Enthusiasmuskolumne

Diesmal: Der coolste Cooljazzer der Welt der Woche

Feuilleton | Klaus Nüchtern | aus FALTER 12/10 vom 24.03.2010

Der Tristram Shandy des Saxofons

Im Triumvirat der Verbliebenen aus den heroischen Zeiten der Jazzmoderne ist Lee Konitz wohl derjenige, der mit dem leichtesten Gepäck reist (die anderen beiden sind natürlich Sonny Rollins und Ornette Coleman). Im Grunde hätte Konitz seine mittlerweile sechs Jahrzehnte währende Karriere mit zwei, zur Not auch mit einem Dutzend Songs bestreiten können. „Wir spielen Standards, und wir versuchen, sie jedes Mal ein bisschen anders zu spielen“, lautete denn auch die bescheidene Selbstauskunft des Altsaxofonisten, als er vergangene Woche in Wien zu Gast war.

Es war ein denkwürdiger Auftritt, nicht nur, weil man eine „Legende“ hören konnte, die am „Birth of the Cool“ maßgeblich beteiligt war, sondern vor allem, weil sie auf den Legendenstatus getrost verzichten kann: Was Erfindungsreichtum und Spielwitz anbelangt, sieht neben dem 82-jährigen Konitz schnell jemand alt aus – allerdings nicht das exzellente deutsch-israelische Trio Minsarah, das ihn begleitet, um die unter dem Namen Lee Konitz New Quartet aufgenommene CD „Live at the Village Vanguard“ (Enja) zu promoten.

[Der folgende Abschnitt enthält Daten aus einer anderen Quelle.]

(** ** Examples *)

(** A toy library: a certificate is issued by the authority with the same first byte, and
    a revocation list is the certificate it revokes. *)
Definition toy_chain_ok (roots : list bytes) (c : bytes) : bool :=
  existsb (λ r, bool_decide (head r = head c)) roots.
Definition toy_handshake (cfg : ServerConfig) (p : Peer) : bool :=
  existsb (λ v, bool_decide (v ∈ pe_versions p)) (sv_versions cfg) &&
  match sv_verifier cfg, pe_cert p with
  | None, _ => true
  | Some v, Some c => toy_chain_ok (cv_roots v) c && forallb (λ crl, negb (bool_decide (crl = c))) (cv_crls v)
  | Some _, None => false
  end.
Definition toy_rustls : RustlsPrimitives :=
  {| pem_certs b := Some [b]; pem_private_key b := Some (Some b); root_store_add _ := true;
     verifier_build _ _ := true; single_cert_ok _ _ := true; handshake := toy_handshake;
     chain_ok := toy_chain_ok; revoked crl c := bool_decide (crl = c) |}.
#[local] Existing Instance toy_rustls.
#[export] Instance toy_rustls_laws : RustlsLaws toy_rustls.
Proof.
  split.
  - intros cfg p [Hv _]%andb_true_iff. apply existsb_exists in Hv as (v & Hin & Hp).
    exists v. split; [by apply list_elem_of_In|by apply bool_decide_eq_true in Hp].
  - intros cfg p v [_ Hh]%andb_true_iff Hv. rewrite Hv in Hh. destruct (pe_cert p) as [c|]; [|done].
    apply andb_true_iff in Hh as [Hc Hr]. exists c. split_and!; [done..|].
    apply Forall_forall. intros crl Hin. rewrite forallb_forall in Hr.
    apply list_elem_of_In, Hr in Hin. by apply negb_true_iff in Hin.
Defined.
Lemma handled_answers ms l0 d0 a0 l d a id : handled ms l0 d0 a0 l d a → al_on_disk l0 = true →
  (id, Ok tt) ∈ a → (id, Ok tt) ∈ a0 ∨ ∃ c io e pre l1 d1 l2 d2, MRecord c (Some id) ∈ ms ∧
    process_record io c l1 d1 = (Ok tt, l2, d2) ∧ event_of c e ∧
    af_current d2 = Some (pre ++ line_of e ++ [NEWLINE]) ∧ io_sync io = true.
Proof using HL CL.
  intros Hh Hd. induction Hh as [|ms l0 d0 a0 l d a io c dn r l' d' Hh IH Hp|ms l0 d0 a0 l d a i Hh IH];
    intros Ha; [by left| |].
  - apply elem_of_app in Ha as [Ha|Ha].
    + destruct (IH Hd Ha) as [Ho|(c' & io' & e & pre & l1 & d1 & l2 & d2 & Hin & Hr)]; [by left|].
      right. exists c', io', e, pre, l1, d1, l2, d2. split; [apply elem_of_app; by left|done].
    + destruct dn as [i|]; [|by apply elem_of_nil in Ha].
      apply list_elem_of_singleton in Ha. injection Ha as <- <-. right.
      destruct (process_record_line _ _ _ _ _ _ Hp) as (e & pre & He).
      { by rewrite (handled_on_disk _ _ _ _ _ _ _ Hh). }
      exists c, io, e, pre, l, d, l', d'. split; [|done]. apply elem_of_app. right. constructor.
  - destruct (IH Hd Ha) as [Ho|(c' & io' & e & pre & l1 & d1 & l2 & d2 & Hin & Hr)]; [by left|].
    right. exists c', io', e, pre, l1, d1, l2, d2. split; [apply elem_of_app; by left|done].
Qed.


(** ** The end of the log *)

Definition worker_run (ios : list AuditIO) (q : Queue) : Queue := foldl (λ q io, worker io q) q ios.
(* ===== verification/KeyMaterial.v ===== *)
(** * Key material in memory

    [RawKeyMaterial] (src/store/key_material.rs) on the memory of the process, with the
    locking of pages of src/crypto/mlock.rs.  Memory is a map from addresses to bytes and
    the set of locked pages; the kernel's locks are per page and do not nest, as the manual of
    mlock says.  Erasing a vector covers its whole capacity, as the zeroize crate documents.
    The allocator chooses the addresses. *)

From S2P Require Import Prelude Pkcs11 Hash AuditChain AuditQueue.

Definition PAGE : Z := 4096.

Record Memory := { mm_bytes : Z → Z; mm_locked : gset Z }.

(** The bytes of a buffer. *)
Definition read_mem (m : Memory) (addr : Z) (len : nat) : bytes := mm_bytes m <$> seqZ addr (Z.of_nat len).
Definition inside (addr : Z) (len : nat) (a : Z) : bool := (addr <=? a) && (a <? addr + Z.of_nat len).
Definition write_mem (addr : Z) (bs : bytes) (m : Memory) : Memory :=
  {| mm_bytes := λ a, if inside addr (length bs) a then nth (Z.to_nat (a - addr)) bs 0 else mm_bytes m a;
     mm_locked := mm_locked m |}.
(** [Zeroize]. *)
Definition zeroize (addr : Z) (len : nat) (m : Memory) : Memory :=
  {| mm_bytes := λ a, if inside addr len a then 0 else mm_bytes m a; mm_locked := mm_locked m |}.

Definition pages (addr : Z) (len : nat) : gset Z :=
  list_to_set (seqZ (addr / PAGE) ((addr + Z.of_nat len - 1) / PAGE - addr / PAGE + 1)).

(** [mlock_buffer] and [munlock_buffer]; [ok] is whether the system call succeeds. *)
Definition mlock_buffer (ok : bool) (addr : Z) (len : nat) (m : Memory) : bool * Memory :=
  if (len =? 0)%nat || (addr =? 0) then (true, m)
  else if ok then (true, {| mm_bytes := mm_bytes m; mm_locked := mm_locked m ∪ pages addr len |})
  else (false, m).
Definition munlock_buffer (ok : bool) (addr : Z) (len : nat) (m : Memory) : bool * Memory :=
  if (len =? 0)%nat || (addr =? 0) then (true, m)
  else if ok then (true, {| mm_bytes := mm_bytes m; mm_locked := mm_locked m ∖ pages addr len |})
  else (false, m).

(** A vector and a boxed slice. *)
Record Buffer := { bf_addr : Z; bf_len : nat; bf_capacity : nat }.
Record RawKeyMaterial := { rk_addr : Z; rk_len : nat }.

(** The copy to an exact allocation at [alloc], when there is excess capacity; the old
    buffer is erased over its whole capacity. *)
Definition exact_buffer (alloc : Z) (v : Buffer) (m : Memory) : Z * Memory :=
  if (bf_capacity v =? bf_len v)%nat then (bf_addr v, m)
  else (alloc, zeroize (bf_addr v) (bf_capacity v) (write_mem alloc (read_mem m (bf_addr v) (bf_len v)) m)).

(** [RawKeyMaterial::new]: a lock that fails is ignored. *)
Definition raw_new (lock_ok : bool) (alloc : Z) (v : Buffer) (m : Memory) : RawKeyMaterial * Memory :=
  let '(addr, m) := exact_buffer alloc v m in
  let m := if (bf_len v =? 0)%nat then m else (mlock_buffer lock_ok addr (bf_len v) m).2 in
  ({| rk_addr := addr; rk_len := bf_len v |}, m).
(** [new_strict]: a lock that fails is an error, and the buffer is freed as it is. *)
Definition raw_new_strict (lock_ok : bool) (alloc : Z) (v : Buffer) (m : Memory) :
    option RawKeyMaterial * Memory :=
  let '(addr, m) := exact_buffer alloc v m in
  let '(locked, m) := if (bf_len v =? 0)%nat then (true, m) else mlock_buffer lock_ok addr (bf_len v) m in
  (if locked then Some {| rk_addr := addr; rk_len := bf_len v |} else None, m).
Definition as_bytes (k : RawKeyMaterial) (m : Memory) : bytes := read_mem m (rk_addr k) (rk_len k).
(** [Clone]: [copy] is the exact vector that [to_vec] allocates. *)
Definition raw_clone (lock_ok : bool) (copy : Z) (k : RawKeyMaterial) (m : Memory) : RawKeyMaterial * Memory :=
  raw_new lock_ok copy {| bf_addr := copy; bf_len := rk_len k; bf_capacity := rk_len k |}
    (write_mem copy (as_bytes k m) m).

(** [Drop]: erase, unlock, record. *)
Definition raw_drop (unlock_ok : bool) (k : RawKeyMaterial) (m : Memory) (global : option Queue) :
    Memory * option Queue :=
  if (rk_len k =? 0)%nat then (m, global)
  else
    let m := zeroize (rk_addr k) (rk_len k) m in
    let m := (munlock_buffer unlock_ok (rk_addr k) (rk_len k) m).2 in
    (m, record_zeroization (Z.of_nat (rk_len k)) global).

(** ** What is in memory *)

Definition apart (a : Z) (n : nat) (b : Z) (k : nat) : Prop :=
  a + Z.of_nat n <= b ∨ b + Z.of_nat k <= a.

Lemma read_mem_ext m m' addr len :
  (∀ a, addr <= a < addr + Z.of_nat len → mm_bytes m' a = mm_bytes m a) →
  read_mem m' addr len = read_mem m addr len.
Proof.
  intros He. unfold read_mem. apply list_fmap_ext. intros i a Ha. apply He.
  apply lookup_seqZ in Ha. lia.
Qed.
Lemma inside_spec addr len a : inside addr len a = true ↔ addr <= a < addr + Z.of_nat len.
Proof. unfold inside. rewrite andb_true_iff. lia. Qed.
Lemma inside_false addr len a : inside addr len a = false ↔ ¬ (addr <= a < addr + Z.of_nat len).
Proof. rewrite <-inside_spec. by destruct (inside addr len a). Qed.

Lemma read_zeroize m addr len : read_mem (zeroize addr len m) addr len = replicate len 0.
Proof.
  unfold read_mem, zeroize. simpl. apply list_eq_same_length with len; rewrite ?length_fmap, ?length_seqZ, ?length_replicate; try lia.
  intros i x y Hi Hx Hy. rewrite list_lookup_fmap in Hx. apply lookup_replicate in Hy as [-> _].
  destruct (seqZ addr _ !! i) as [a|] eqn:Ha; [|done]. injection Hx as <-.
  apply lookup_seqZ in Ha. by rewrite (proj2 (inside_spec addr len a)) by lia.
Qed.
Lemma read_write m addr bs : read_mem (write_mem addr bs m) addr (length bs) = bs.
Proof.
  unfold read_mem, write_mem. simpl. apply list_eq_same_length with (length bs); rewrite ?length_fmap, ?length_seqZ; try lia.
  intros i x y Hi Hx Hy. rewrite list_lookup_fmap in Hx.
  destruct (seqZ addr _ !! i) as [a|] eqn:Ha; [|done]. injection Hx as <-. apply lookup_seqZ in Ha as [-> ?].
  rewrite (proj2 (inside_spec _ _ _)) by lia.
  replace (Z.to_nat (addr + Z.of_nat i - addr)) with i by lia. by apply nth_lookup_Some.
Qed.

(** Erasing and writing leave what lies apart. *)
Lemma zeroize_apart m a n b k : apart a n b k → read_mem (zeroize a n m) b k = read_mem m b k.
Proof.
  intros Ha. apply read_mem_ext. intros x Hx. unfold zeroize. simpl.
  rewrite (proj2 (inside_false a n x)); [done|]. unfold apart in Ha. lia.
Qed.
Lemma write_apart m a bs b k : apart a (length bs) b k → read_mem (write_mem a bs m) b k = read_mem m b k.
Proof.
  intros Ha. apply read_mem_ext. intros x Hx. unfold write_mem. simpl.
  rewrite (proj2 (inside_false a (length bs) x)); [done|]. unfold apart in Ha. lia.
Qed.
Lemma length_read_mem m a n : length (read_mem m a n) = n.
Proof. unfold read_mem. rewrite length_fmap, length_seqZ. lia. Qed.
Lemma read_mem_bytes m m' a n : mm_bytes m' = mm_bytes m → read_mem m' a n = read_mem m a n.
Proof. intros He. apply read_mem_ext. by rewrite He. Qed.
Lemma mlock_bytes ok a n m : mm_bytes (mlock_buffer ok a n m).2 = mm_bytes m.
Proof. unfold mlock_buffer. by repeat case_match. Qed.
Lemma munlock_bytes ok a n m : mm_bytes (munlock_buffer ok a n m).2 = mm_bytes m.
Proof. unfold munlock_buffer. by repeat case_match. Qed.

Lemma elem_of_pages a n p : p ∈ pages a n ↔ a / PAGE <= p <= (a + Z.of_nat n - 1) / PAGE.
Proof. unfold pages. rewrite elem_of_list_to_set, elem_of_seqZ. lia. Qed.
Lemma page_in_pages a n x : a <= x < a + Z.of_nat n → x / PAGE ∈ pages a n.
Proof.
  intros Hx. apply elem_of_pages. unfold PAGE. split; apply Z.div_le_mono; lia.
Qed.

(** A key is locked when every page it lies on is. *)
Definition key_locked (k : RawKeyMaterial) (m : Memory) : Prop := pages (rk_addr k) (rk_len k) ⊆ mm_locked m.

(** The exact buffer holds the data and the vector it was copied from is erased. *)
Lemma exact_buffer_spec alloc v m addr m' :
  (bf_len v <= bf_capacity v)%nat → apart (bf_addr v) (bf_capacity v) alloc (bf_len v) →
  exact_buffer alloc v m = (addr, m') →
  read_mem m' addr (bf_len v) = read_mem m (bf_addr v) (bf_len v)
  ∧ mm_locked m' = mm_locked m
  ∧ (bf_capacity v ≠ bf_len v →
     addr = alloc ∧ read_mem m' (bf_addr v) (bf_capacity v) = replicate (bf_capacity v) 0).
Proof.
  intros Hc Ha. unfold exact_buffer. destruct (bf_capacity v =? bf_len v)%nat eqn:E; intros [= <- <-].
  - apply Nat.eqb_eq in E. repeat split; congruence.
  - apply Nat.eqb_neq in E. split; [|split; [done|]].
    + rewrite zeroize_apart by done.
      by rewrite <-(length_read_mem m (bf_addr v) (bf_len v)) at 2; rewrite read_write.
    + intros _. split; [done|]. apply read_zeroize.
Qed.

(** [RawKeyMaterial::new] takes over exactly the bytes it is given.  When the vector
    had room to spare, the buffer it came in is zero over its whole capacity afterwards, so
    one copy is left; and when the system grants the lock, every page of the key is
    locked. *)
Theorem new_key_single_copy lock_ok alloc v m :
  (bf_len v <= bf_capacity v)%nat → apart (bf_addr v) (bf_capacity v) alloc (bf_len v) →
  let '(k, m') := raw_new lock_ok alloc v m in
  as_bytes k m' = read_mem m (bf_addr v) (bf_len v)
  ∧ (bf_capacity v ≠ bf_len v →
     rk_addr k = alloc ∧ read_mem m' (bf_addr v) (bf_capacity v) = replicate (bf_capacity v) 0)
  ∧ (lock_ok = true → rk_addr k ≠ 0 → bf_len v ≠ 0%nat → key_locked k m').
Proof.
  intros Hc Ha. unfold raw_new. destruct (exact_buffer alloc v m) as [addr m1] eqn:E.
  destruct (exact_buffer_spec _ _ _ _ _ Hc Ha E) as (Hr & Hl & Hz).
  set (m2 := if (bf_len v =? 0)%nat then m1 else _).
  assert (Hb : mm_bytes m2 = mm_bytes m1) by (subst m2; case_match; [done|apply mlock_bytes]).
  unfold as_bytes, key_locked; simpl. rewrite !(read_mem_bytes _ _ _ _ Hb).
  split; [done|]. split; [done|]. intros -> Hne Hn. subst m2.
  rewrite (proj2 (Nat.eqb_neq _ _) Hn). unfold mlock_buffer.
  rewrite (proj2 (Nat.eqb_neq _ _) Hn), (proj2 (Z.eqb_neq _ _) Hne). simpl. set_solver.
Qed.


(** When the lock is refused, [new_strict] frees the buffer with the key still in it. *)
Lemma strict_failure_leaves_key alloc v m :
  bf_len v ≠ 0%nat → bf_capacity v = bf_len v → bf_addr v ≠ 0 →
  let '(k, m') := raw_new_strict false alloc v m in
  k = None ∧ read_mem m' (bf_addr v) (bf_len v) = read_mem m (bf_addr v) (bf_len v).
Proof.
  intros Hn Hc Ha. unfold raw_new_strict, exact_buffer, mlock_buffer.
  by rewrite (proj2 (Nat.eqb_eq _ _) Hc), (proj2 (Nat.eqb_neq _ _) Hn), (proj2 (Z.eqb_neq _ _) Ha).
Qed.

(** ** Two keys on one page *)

Definition demo_memory : Memory :=
  {| mm_bytes := λ a, if inside 4096 4 a then 7 else if inside 4128 4 a then 9 else 0;
     mm_locked := {[ 1 ]} |}.
Definition demo_vector : Buffer := {| bf_addr := 4096; bf_len := 4; bf_capacity := 6 |}.
Definition demo_key : RawKeyMaterial := {| rk_addr := 4096; rk_len := 4 |}.
Definition demo_other : RawKeyMaterial := {| rk_addr := 4128; rk_len := 4 |}.

Lemma new_key_single_copy_witness :
  let '(k, m') := raw_new true 8192 demo_vector demo_memory in
  as_bytes k m' = [7; 7; 7; 7] ∧ read_mem m' 4096 6 = [0; 0; 0; 0; 0; 0].
Proof.
  assert (Ha : apart 4096 6 8192 4) by (left; lia).
  assert (Hc : (bf_len demo_vector <= bf_capacity demo_vector)%nat) by (simpl; lia).
  pose proof (new_key_single_copy true 8192 demo_vector demo_memory Hc Ha) as Hw.
  destruct (raw_new true 8192 demo_vector demo_memory) as [k m'].
  destruct Hw as (Hb & Hz & _). split; [rewrite Hb; reflexivity|].
  apply Hz. simpl. lia.
Defined.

Die fängt Konitz’ stupend breites Spektrum zwischen fast schüchterner Zärtlichkeit und kühner Dekonstruktion exemplarisch ein; auf die gutgelaunt grantelnde Performance, die Konitz im Porgy & Bess nebenher ablieferte und die prächtig in einen Woody-Allen-Film gepasst hätte („Würden Sie das Licht in der Bar ausmachen?! – Sie sollen sich nicht davorstellen, sie sollen es abdrehen!“), muss man freilich verzichten – und wird dennoch überreich beschenkt, wenn Konitz geliebten alten Hadern wie „Cherokee“ oder „I Remember You“ neues Leben einhaucht, indem er, dieser Tristram Shandy des Saxofons, neue Um- und Abwege findet, das Terrain des Great American Songbooks abzuschreiten. Intensität, so kann man hier lernen, ist keine Frage der Verausgabung, sondern der Komplexität und der Konzentration; die aber wiederum keiner so lässig umsetzt wie Lee Konitz – verdammt cool eben!